**What is expected**. Looking at the listing, state how many of its lines contain the string "else". Write only the number.

+++ Data extracts +++

(** * N2Window: floating windows of the N2 diagram viewer

    A shallow embedding of [openmdao/visualization/n2_viewer/src/N2Window.js]
    (classes [N2Window], [N2WindowDraggable], [N2WindowResizable]) and the
    properties of its geometry, stacking, drag and resize behaviour.

    Conventions of the embedding
    - JavaScript numbers are modelled by [Js.number]: [NaN] or an integer.
      The embedding covers layouts on the pixel grid: the rectangles
      [getBoundingClientRect] returns, the pointer positions and the
      minimum sizes are whole numbers of pixels, on which the arithmetic of
      the source is exact. On fractional rectangles the source computes
      with rounding; [Double] holds the resize arithmetic in IEEE doubles
      for that case.
    - JavaScript strings are [string] (sequences of 8-bit characters).
    - Object literals used as dictionaries ([startSize], [newSize],
      [this.min], [dirVals]) are [gmap string _].
    - The DOM subtree owned by a window is a record of [Dom.Element]s; every
      element carries its inline style declarations, its [class] attribute,
      its [innerHTML] and the listeners registered through d3's [on].
    - Closures registered as listeners are defunctionalised ([Listener]); the
      variables they capture are the constructor arguments, the mutable ones
      included.
    - Quantities the browser computes from layout ([getBoundingClientRect],
      [scrollWidth], ...) are inputs of the operation that reads them. *)

From Stdlib Require Import ZArith String Ascii List Bool Lia.
From Stdlib Require Import Sorted DecimalString DecimalPos DecimalZ PrimFloat.
From stdpp Require Import gmap strings list fin_maps.

Local Open Scope string_scope.
Local Open Scope Z_scope.

(** ** JavaScript values *)

Module Js.

(** A JavaScript number: [NaN], or a (finite) integer. *)
Inductive number := NaN | Num (z : Z).

Definition add (a b : number) : number :=
  match a, b with Num x, Num y => Num (x + y) | _, _ => NaN end.

Definition sub (a b : number) : number :=
  match a, b with Num x, Num y => Num (x - y) | _, _ => NaN end.

Definition mul (a b : number) : number :=
  match a, b with Num x, Num y => Num (x * y) | _, _ => NaN end.

(** [a < b] and [a > b]: false as soon as one side is [NaN]. *)
Definition lt (a b : number) : bool :=
  match a, b with Num x, Num y => x <? y | _, _ => false end.

Definition gt (a b : number) : bool :=
  match a, b with Num x, Num y => y <? x | _, _ => false end.

(** [String(n)]: decimal digits, with a leading minus sign below zero. *)
Definition ToString (n : number) : string :=
  match n with
  | NaN => "NaN"
  | Num z => NilZero.string_of_int (Z.to_int z)
  end.

(** [Number(s)] on the strings a numeric CSS property can hold: a signed
    decimal integer literal is its value, the empty string is [0], every
    other string ([auto], [inherit], [12px], ...) is [NaN]. *)
Definition StringToNumber (s : string) : number :=
  match s with
  | "" => Num 0
  | _ => match NilZero.int_of_string s with
         | Some d => Num (Z.of_int d)
         | None => NaN
         end
  end.

(** A property read [o[k]] used as an operand: [undefined] becomes [NaN]. *)
Definition rd (o : gmap string number) (k : string) : number :=
  default NaN (o !! k).

(** An array read [a[i]] used as an operand. *)
Definition rdi (a : list number) (i : nat) : number :=
  default NaN (a !! i).

(** The template literal [`${o[k]}px`]. *)
Definition px (v : option number) : string :=
  match v with
  | None => "undefinedpx"
  | Some n => ToString n +:+ "px"
  end.

(** Truthiness of an optional string argument: [null], [undefined] and the
    empty string are falsy. *)
Definition truthy (s : option string) : bool :=
  match s with
  | None | Some "" => false
  | Some _ => true
  end.

(** [\s] of regular expressions and of [String.prototype.trim], on 8-bit
    characters: TAB, LF, VT, FF, CR, space and the no-break space. *)
Definition is_space (c : ascii) : bool :=
  let n := nat_of_ascii c in
  ((9 <=? n)%nat && (n <=? 13)%nat) || (n =? 32)%nat || (n =? 160)%nat.

(** Line terminators, which [.] does not match. *)
Definition is_line_terminator (c : ascii) : bool :=
  let n := nat_of_ascii c in (n =? 10)%nat || (n =? 13)%nat.

(** [s.split(sep)] for a one-character separator. *)
Fixpoint split (sep : ascii) (s : string) : list string :=
  match s with
  | EmptyString => [EmptyString]
  | String c s' =>
      if Ascii.eqb c sep then EmptyString :: split sep s'
      else match split sep s' with
           | [] => [String c EmptyString]
           | w :: ws => String c w :: ws
           end
  end.

(** The maximal runs of characters that are not separators, in order:
    [s.trim().split(/\s+/)] for [sp := is_space] when [s] has such a run,
    and the tokens of a [class] attribute for ASCII white space. *)
Fixpoint tokens (sp : ascii -> bool) (s : string) : list string :=
  match s with
  | EmptyString => []
  | String c s' =>
      if sp c then tokens sp s'
      else
        match s' with
        | EmptyString => [String c EmptyString]
        | String c' _ =>
            if sp c' then String c EmptyString :: tokens sp s'
            else match tokens sp s' with
                 | t :: r => String c t :: r
                 | [] => [String c EmptyString]
                 end
        end
  end.

(** No character of [s] is a separator. *)
Fixpoint no_sep (sp : ascii -> bool) (s : string) : bool :=
  match s with
  | EmptyString => true
  | String c s' => negb (sp c) && no_sep sp s'
  end.

(** A token: a non-empty string without a separator. *)
Definition is_word (sp : ascii -> bool) (s : string) : Prop :=
  s <> EmptyString /\ no_sep sp s = true.

(** [a.join(' ')]. *)
Fixpoint join (l : list string) : string :=
  match l with
  | [] => ""
  | [x] => x
  | x :: r => x +:+ " " +:+ join r
  end.

(** Does [s] start with [p]? *)
Fixpoint starts_with (p s : string) : bool :=
  match p, s with
  | EmptyString, _ => true
  | String a p', String b s' => Ascii.eqb a b && starts_with p' s'
  | String _ _, EmptyString => false
  end.

Fixpoint drop (n : nat) (s : string) : string :=
  match n, s with
  | O, _ => s
  | S n', String _ s' => drop n' s'
  | S _, EmptyString => EmptyString
  end.

(** The longest prefix of [s] matched by [\S*]. *)
Fixpoint non_space_run (s : string) : string :=
  match s with
  | EmptyString => EmptyString
  | String c s' => if is_space c then EmptyString else String c (non_space_run s')
  end.

Definition has_line_terminator (s : string) : bool :=
  existsb is_line_terminator (list_ascii_of_string s).

Definition is_digit (c : ascii) : bool :=
  let n := nat_of_ascii c in (48 <=? n)%nat && (n <=? 57)%nat.

Fixpoint digit_run (s : string) : string :=
  match s with
  | EmptyString => EmptyString
  | String c s' => if is_digit c then String c (digit_run s') else EmptyString
  end.

Fixpoint skip_space (s : string) : string :=
  match s with
  | EmptyString => EmptyString
  | String c s' => if is_space c then skip_space s' else s
  end.

(** [parseInt(s)] in base ten: leading white space, an optional sign, then
    the longest run of digits; [NaN] when there is no digit. *)
Definition parseInt (s : string) : number :=
  let s := skip_space s in
  let '(neg, body) :=
    match s with
    | String "-" r => (true, r)
    | String "+" r => (false, r)
    | _ => (false, s)
    end in
  match digit_run body with
  | EmptyString => NaN
  | ds => match NilZero.int_of_string ds with
          | Some d => Num (if neg then - Z.of_int d else Z.of_int d)
          | None => NaN
          end
  end.

End Js.

(** ** Listeners

    The closures the source registers with d3's [on], one constructor per
    function literal, with the variables each one captures. [self] is the
    window object the closure refers to (its address in the heap of window
    objects). *)

Inductive Listener :=
  (** [e => { self.close(); }] of the [N2Window] constructor. *)
  | CloseClick (self : nat)
  (** The [mousedown] function of [_setupDrag]. *)
  | DragMouseDown (self : nat)
  (** The [mousemove] arrow function of a drag: captures [dragDiv] (the root
      of [self]), [dragStart] and the variable [newTrans]. *)
  | DragMouseMove (self : nat) (dragStart : Z * Z) (newTrans : Z * Z)
  (** The [mouseup] arrow function of a drag. *)
  | DragMouseUp (self : nat)
  (** The [mousedown] function of one resizer of [_setupResizers]: captures
      [dirs]. *)
  | ResizeMouseDown (self : nat) (dirs : list string)
  (** The [mousemove] arrow function of a resize: captures [dirs],
      [startSize], [dragStart] and the variables [newPos] and [newSize]. *)
  | ResizeMouseMove (self : nat) (dirs : list string)
      (startSize : gmap string Js.number) (dragStart : Z * Z)
      (newPos : list Js.number) (newSize : gmap string Js.number)
  (** The [mouseup] arrow function of a resize. *)
  | ResizeMouseUp (self : nat).

(** ** The DOM and the d3 selection methods the source calls *)

Module Dom.

(** [DOMRect], as [getBoundingClientRect] returns it for a layout on the
    pixel grid: the origin and the (non-negative) dimensions, whole numbers
    of pixels; [right] and [bottom] are derived. *)
Record DOMRect := mkRect { x : Z; y : Z; width : Z; height : Z }.

Definition top (r : DOMRect) : Z := y r.
Definition left (r : DOMRect) : Z := x r.
Definition right (r : DOMRect) : Z := x r + width r.
Definition bottom (r : DOMRect) : Z := y r + height r.

(** What the source reads of a mouse event ([d3.event] or [event]). *)
Record MouseEvent := mkEvent { pageX : Z; pageY : Z; clientX : Z; clientY : Z }.

(** An element: the inline style declarations, the value style sheets give
    to a property that has no inline declaration, the [class] attribute,
    its content, and the listeners d3 holds for the element by event type.
    The content is held as markup that parses to it, [innerHTML]: the
    string last given to [selection.html(value)], or the markup of the
    template. *)
Record Element := mkElement {
  style_decl : gmap string string;
  sheet : gmap string string;
  class_attr : string;
  innerHTML : string;
  listeners : gmap string Listener
}.

Definition with_style (f : gmap string string -> gmap string string) (e : Element) : Element :=
  mkElement (f (style_decl e)) (sheet e) (class_attr e) (innerHTML e) (listeners e).

Definition with_class (f : string -> string) (e : Element) : Element :=
  mkElement (style_decl e) (sheet e) (f (class_attr e)) (innerHTML e) (listeners e).

(** [selection.html(value)]: the content becomes what [value] parses to. *)
Definition with_html (h : string) (e : Element) : Element :=
  mkElement (style_decl e) (sheet e) (class_attr e) h (listeners e).

(** The characters that keep a string from being plain text of an element:
    [<] and [&] start markup and character references, the parser drops
    NUL and turns CR into LF, and the serialiser writes [>] and the
    no-break space as character references. *)
Definition is_markup_char (c : ascii) : bool :=
  let n := nat_of_ascii c in
  (n =? 60)%nat || (n =? 38)%nat || (n =? 62)%nat || (n =? 160)%nat
  || (n =? 0)%nat || (n =? 13)%nat.

Definition plain_text (s : string) : bool :=
  forallb (fun c => negb (is_markup_char c)) (list_ascii_of_string s).

(** [selection.html()]: the serialisation of the content. Of markup that
    is plain text the parser makes one text node (none of the empty
    string), which the serialiser writes back as it is. On other markup
    the model does not follow the parser: [None]. *)
Definition html (e : Element) : option string :=
  if plain_text (innerHTML e) then Some (innerHTML e) else None.

Definition with_listeners (f : gmap string Listener -> gmap string Listener) (e : Element) : Element :=
  mkElement (style_decl e) (sheet e) (class_attr e) (innerHTML e) (f (listeners e)).

(** [selection.style(name)]: the inline value, or else the computed one. *)
Definition style (name : string) (e : Element) : string :=
  match style_decl e !! name with
  | Some v => match v with "" => default "" (sheet e !! name) | _ => v end
  | None => default "" (sheet e !! name)
  end.

(** [selection.style(name, value)] for a string or number [value]: the
    declaration is recorded under [name] as it is given. This is what the
    style object of the DOM does with a longhand property and a value it
    gives back as written ([kept] below); the DOM discards a value that is
    not valid for the property, and stores a shorthand as its longhands,
    which this definition does not follow. The statements that depend on
    the difference say so by [longhand] and [kept]. *)
Definition set_style (name value : string) (e : Element) : Element :=
  with_style (insert name value) e.

(** Longhand properties no two of which share a declaration. *)
Definition longhands : list string :=
  ["top"; "right"; "bottom"; "left"; "width"; "height"; "z-index"; "cursor"].

Definition longhand (name : string) : bool :=
  existsb (String.eqb name) longhands.

(** Declarations the style object gives back as written: for the four
    offsets a whole number of pixels of at most six digits, for the two
    sizes one that is not negative, for [z-index] a whole number of at
    most six digits, each in its decimal form. *)
Definition kept (name value : string) : bool :=
  match Js.parseInt value with
  | Js.Num n =>
      (Z.abs n <=? 999999) &&
      (if existsb (String.eqb name) ["top"; "right"; "bottom"; "left"]
       then String.eqb value (Js.ToString (Js.Num n) +:+ "px")
       else if existsb (String.eqb name) ["width"; "height"]
       then (0 <=? n) && String.eqb value (Js.ToString (Js.Num n) +:+ "px")
       else if String.eqb name "z-index"
       then String.eqb value (Js.ToString (Js.Num n))
       else false)
  | Js.NaN => false
  end.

+++

**Exercise answer**. 12